Top of Entries shown

Definition getUnstakeInstructionAsync_addresses `{Kit} (input : Async.UnstakeAsyncInput)
    : result JsError (list (option Address)) :=
  config ← or_default (Async.config input)
      (pda ← findConfigPda None;
       Ok pda.1);
  stakePool ← or_default (Async.stakePool input)
      (pda ← findStakePoolPda None;
       Ok pda.1);
  stakeAccount ← or_default (Async.stakeAccount input)
      (pda ← findStakeAccountPda {| Pdas.staker := (signerAddress (Async.staker input)) |} None;
       Ok pda.1);
  tokenProgram ← or_default (Async.tokenProgram input) (Ok (js "TokenkegQfeZyiNwAJbNbGKPFXCWuBvf9Ss623VQ5DA"));
  Ok [Some (signerAddress (Async.staker input)); Some config; Some stakePool; Some stakeAccount;
      given (Some (Async.stakerTokenAccount input));
      given (Some (Async.stakerRewardAccount input));
      given (Some (Async.stakeVault input)); given (Some (Async.rewardVault input));
      given (Some (Async.solansMint input)); given (Some (Async.paymentMint input));
      Some tokenProgram].

Definition getUnstakeInstructionAsync_builder `{KS : KitSpec} `{PS : ProgramClientSpec} : InstructionBuilder.
Proof.
  refine {| kind := SolansInstruction.Unstake; Input := Async.UnstakeAsyncInput;
            args_of := Async.args : Async.UnstakeAsyncInput -> Args (instruction_codec SolansInstruction.Unstake);
            addresses := getUnstakeInstructionAsync_addresses; build := getUnstakeInstructionAsync |}.
  - builder_length getUnstakeInstructionAsync_addresses.
  - builder_refines getUnstakeInstructionAsync getUnstakeInstructionAsync_addresses.
Defined.

Module Sync.
Record UnstakeInput := MkInput {
  staker : TransactionSigner; config : Address; stakePool : Address; stakeAccount : Address;
  stakerTokenAccount : Address; stakerRewardAccount : Address; stakeVault : Address;
  rewardVault : Address; solansMint : Address; paymentMint : Address;
  tokenProgram : option Address; args : Unstake.UnstakeInstructionDataArgs
}.
End Sync.

Definition getUnstakeInstruction `{Kit} `{ProgramClientCore} (input : Sync.UnstakeInput)
    (programAddress : option Address) : result JsError Instruction :=
  let programAddress := default SOLANS_PROGRAM_ADDRESS programAddress in
  let staker := fromSigner (Sync.staker input) false in
  let config := fromAddress (Some (Sync.config input)) false in
  let stakePool := fromAddress (Some (Sync.stakePool input)) true in
  let stakeAccount := fromAddress (Some (Sync.stakeAccount input)) true in
  let stakerTokenAccount := fromAddress (Some (Sync.stakerTokenAccount input)) true in
  let stakerRewardAccount := fromAddress (Some (Sync.stakerRewardAccount input)) true in
  let stakeVault := fromAddress (Some (Sync.stakeVault input)) true in
  let rewardVault := fromAddress (Some (Sync.rewardVault input)) true in
  let solansMint := fromAddress (Some (Sync.solansMint input)) false in
  let paymentMint := fromAddress (Some (Sync.paymentMint input)) false in
  let tokenProgram := fromAddress (Sync.tokenProgram input) false in
  let args := Sync.args input in
  tokenProgram ← default_value tokenProgram (Ok (VAddress (js "TokenkegQfeZyiNwAJbNbGKPFXCWuBvf9Ss623VQ5DA")));
  let getAccountMeta := getAccountMetaFactory programAddress (js "programId") in
  staker ← getAccountMeta (js "staker") staker;
  config ← getAccountMeta (js "config") config;
  stakePool ← getAccountMeta (js "stakePool") stakePool;
  stakeAccount ← getAccountMeta (js "stakeAccount") stakeAccount;
  stakerTokenAccount ← getAccountMeta (js "stakerTokenAccount") stakerTokenAccount;
  stakerRewardAccount ← getAccountMeta (js "stakerRewardAccount") stakerRewardAccount;
  stakeVault ← getAccountMeta (js "stakeVault") stakeVault;
  rewardVault ← getAccountMeta (js "rewardVault") rewardVault;
  solansMint ← getAccountMeta (js "solansMint") solansMint;
  paymentMint ← getAccountMeta (js "paymentMint") paymentMint;
  tokenProgram ← getAccountMeta (js "tokenProgram") tokenProgram;
  data ← Unstake.getUnstakeInstructionDataEncoder args;
  Ok {| programAddress := programAddress;
        accounts := [staker; config; stakePool; stakeAccount; stakerTokenAccount; stakerRewardAccount;
          stakeVault; rewardVault; solansMint; paymentMint; tokenProgram];
        data := data |}.
(* ===== verification/Client.v ===== *)
(** * The read client of the SDK

    src/clients/sdk/src/client.ts.  [fetchAccount] is the [AccountFetcher] a
    [SolansClient] is built with: the data of the account at an address, [None]
    when it does not exist, an error when the transport fails.  One call of the
    client is modelled against one state of the chain.  A subdomain is valid
    only while its chain of parents is: [live] is the specification [resolve]
    is proved to decide. *)
From S2P Require Import Prelude JsString Errors OnChain Kit SmallKit Pdas Accounts Normalize.
From S2P Require Import HashName Staking.
Import NameRecordAccount ConfigAccount.

Definition SOLANS_RATE_SCALE : Z := 1000000.
Definition BPS_DENOMINATOR : Z := 10000.

(** ** Prices *)

Definition priceForLen (cfg : ConfigArgs) (len : Z) : Z :=
  if len =? 1 then price1 cfg
  else if len =? 2 then price2 cfg
  else if len =? 3 then price3 cfg
  else if len =? 4 then price4 cfg
  else price5plus cfg.

(** [/^\d+$/.test(label)] *)
Definition allDigits (label : jsstring) : bool :=
  negb (bool_decide (label = [])) && forallb (fun u => (48 <=? u) && (u <=? 57)) label.

Definition priceForLabel (cfg : ConfigArgs) (label : jsstring) : Z :=
  let cps := codePoints label in
  let isAscii := forallb (fun c => c <? 128) cps in
  if negb isAscii then priceForLen cfg (Z.of_nat (length cps)) * 2
  else if (Z.of_nat (length label) <=? 4) && allDigits label then priceNumeric cfg
  else priceForLen cfg (Z.of_nat (length label)).

(** Awaiting [resolve] and computing on its result. *)
Definition await_map {A B} (f : A -> B) (m : option (result JsError A))
    : option (result JsError B) :=
  match m with Some r => Some (f <$> r) | None => None end.

Section Client.
Context `{Keccak, Unicode, Kit}.
Variable fetchAccount : Address -> result JsError (option bytes).

(** [decodeX(acct).data] *)
Definition decodeNameRecord (data : bytes) : result JsError NameRecord :=
  decode getNameRecordDecoder data.

(** The loop of [resolve]: follow [cursor.parent] until the root.  [Some (Ok b)]:
    the loop ended, the chain being valid when [b]; [None]: out of fuel. *)
Fixpoint walkParents (fuel : nat) (cursor : NameRecord) : option (result JsError bool) :=
  match parent cursor with
  | None => Some (Ok true)
  | Some p =>
      match fuel with
      | O => None
      | S fuel =>
          match fetchAccount p with
          | Err e => Some (Err e)
          | Ok None => Some (Ok false)
          | Ok (Some pacct) =>
              match decodeNameRecord pacct with
              | Err e => Some (Err e)
              | Ok prec =>
                  if negb (registeredAt prec =? parentRegisteredAt cursor) then Some (Ok false)
                  else walkParents fuel prec
              end
          end
      end
  end.

(** [depth] is a u8: a chain that gets shallower at each step has at most 255. *)
Definition resolve_fuel : nat := 255.

Definition resolve (name : jsstring) : option (result JsError (option NameRecord)) :=
  match findNameRecord name None with
  | Err e => Some (Err e)
  | Ok (pda, _) =>
      match fetchAccount pda with
      | Err e => Some (Err e)
      | Ok None => Some (Ok None)
      | Ok (Some acct) =>
          match decodeNameRecord acct with
          | Err e => Some (Err e)
          | Ok leaf =>
              await_map (fun valid : bool => if valid then Some leaf else None)
                (walkParents resolve_fuel leaf)
          end
      end
  end.

(** [.find((r) => r.key === key)?.value ?? null] *)
Definition findRecord (key : jsstring) (l : list Record_) : option jsstring :=
  value <$> List.find (fun r => bool_decide (Accounts.key r = key)) l.

Definition recordsOf (rec : option NameRecord) : list Record_ :=
  match rec with Some r => records r | None => [] end.

Definition getRecords (name : jsstring) : option (result JsError (list Record_)) :=
  await_map recordsOf (resolve name).

(** A hosting ref that is the empty string is falsy. *)
Definition contentOf (rec : option NameRecord) : option jsstring :=
  match rec with
  | None => None
  | Some r =>
      match hostingRef r with
      | Some (u :: s) => Some (u :: s)
      | _ =>
          match findRecord (js "content") (records r) with
          | Some v => Some v
          | None => findRecord (js "url") (records r)
          end
      end
  end.

Definition contentRef (name : jsstring) : option (result JsError (option jsstring)) :=
  await_map contentOf (resolve name).

Definition getRecord (name key : jsstring) : option (result JsError (option jsstring)) :=
  await_map (findRecord key) (getRecords name).

(** [chain] defaults to SOL. *)
Definition getAddress (name : jsstring) (chain : option jsstring)
    : option (result JsError (option jsstring)) :=
  getRecord name (js "address." ++ default (js "SOL") chain).

(** [acct.exists ? decode(acct).data : null] *)
Definition fetchDecoded {T} (d : Decoder T) (pda : result JsError ProgramDerivedAddress)
    : result JsError (option T) :=
  '(pda, _) ← pda;
  acct ← fetchAccount pda;
  match acct with
  | Some data => v ← decode d data; Ok (Some v)
  | None => Ok None
  end.

Definition getListing (name : jsstring) :=
  fetchDecoded ListingAccount.getListingDecoder (findListing name None).
Definition getOffer (name : jsstring) (buyer : Address) :=
  fetchDecoded OfferAccount.getOfferDecoder (findOffer name buyer None).
Definition getAuction (name : jsstring) :=
  fetchDecoded AuctionAccount.getAuctionDecoder (findAuction name None).
Definition getConfig : result JsError (option ConfigAccount.Config) :=
  fetchDecoded getConfigDecoder (findConfigPda None).
Definition getStakePool :=
  fetchDecoded StakePoolAccount.getStakePoolDecoder (findStakePoolPda None).
Definition getStake (staker : Address) :=
  fetchDecoded StakeAccountAccount.getStakeAccountDecoder
    (findStakeAccountPda {| staker := staker |} None).

Definition notConfigured : JsError := MkError (js "pay-in-$SOLANS is not configured").

(** bigint division truncates. *)
Definition quoteSolansFee (usdcFee : Z) : result JsError Z :=
  getConfig ≫= fun cfg : option ConfigAccount.Config =>
  match cfg with
  | None => Err notConfigured
  | Some cfg =>
      if solansRate cfg =? 0 then Err notConfigured
      else
        let gross := Z.quot (usdcFee * solansRate cfg) SOLANS_RATE_SCALE in
        Ok (Z.quot (gross * (BPS_DENOMINATOR - solansDiscountBps cfg)) BPS_DENOMINATOR)
  end.
(* ===== verification/IndexParse.v ===== *)
(** * From instructions to index events

    src/services/indexer/src/parse.ts.  A program instruction is decoded with the
    generated client into an [IndexEvent], or [None] when it is not the
    program's, not known, or not tracked.  [event_of] states what each tracked
    kind yields; the parser is proved to be identification, tracking, then
    [event_of] of the generated parser's result. *)
From S2P Require Import Prelude JsString Kit SmallKit Pdas Instruction NameInstructions.
From S2P Require Import MarketInstructions TokenInstructions.
From S2P Require Import Program.

Inductive IndexEvent :=
| Register (nameRecord : Address) (fullName name tld : jsstring) (owner : Address)
    (nameHash : jsstring) (years : Z)
| Renew (nameRecord : Address) (name tld : jsstring) (years : Z)
| Subdomain (nameRecord parent owner : Address) (label nameHash : jsstring)
| Transfer (nameRecord newOwner : Address)
| Burn (nameRecord : Address)
| List (nameRecord seller : Address) (priceLamports : jsstring)
| Unlist (nameRecord : Address)
| Buy (nameRecord newOwner : Address).

#[export] Instance IndexEvent_eq_dec : EqDecision IndexEvent.
Proof. solve_decision. Defined.

(** Two lower-case hexadecimal digits per byte. *)
Definition hex_digit (n : Z) : Z := if n <? 10 then 48 + n else 87 + n.
Definition hex (b : bytes) : jsstring :=
  flat_map (fun x => [hex_digit (x / 16); hex_digit (x mod 16)]) b.

Definition metasFromAddresses (addresses : list Address) : list AccountMeta :=
  map (fun a => {| address := a; role := READONLY |}) addresses.

Definition fullNameOf (name tld : jsstring) : jsstring := name ++ js "." ++ tld.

Bottom of Entries shown

◆ Assignment ◆
Using the entries shown above, reproduce verbatim the lines from the line bearing "fetchDecoded OfferAccount.getOfferDecoder (findOffer" to the line bearing "Definition quoteSolansFee (usdcFee", inclusive.

◆ Answer for this exercise ◆
  fetchDecoded OfferAccount.getOfferDecoder (findOffer name buyer None).
Definition getAuction (name : jsstring) :=
  fetchDecoded AuctionAccount.getAuctionDecoder (findAuction name None).
Definition getConfig : result JsError (option ConfigAccount.Config) :=
  fetchDecoded getConfigDecoder (findConfigPda None).
Definition getStakePool :=
  fetchDecoded StakePoolAccount.getStakePoolDecoder (findStakePoolPda None).
Definition getStake (staker : Address) :=
  fetchDecoded StakeAccountAccount.getStakeAccountDecoder
    (findStakeAccountPda {| staker := staker |} None).

Definition notConfigured : JsError := MkError (js "pay-in-$SOLANS is not configured").

(** bigint division truncates. *)
Definition quoteSolansFee (usdcFee : Z) : result JsError Z :=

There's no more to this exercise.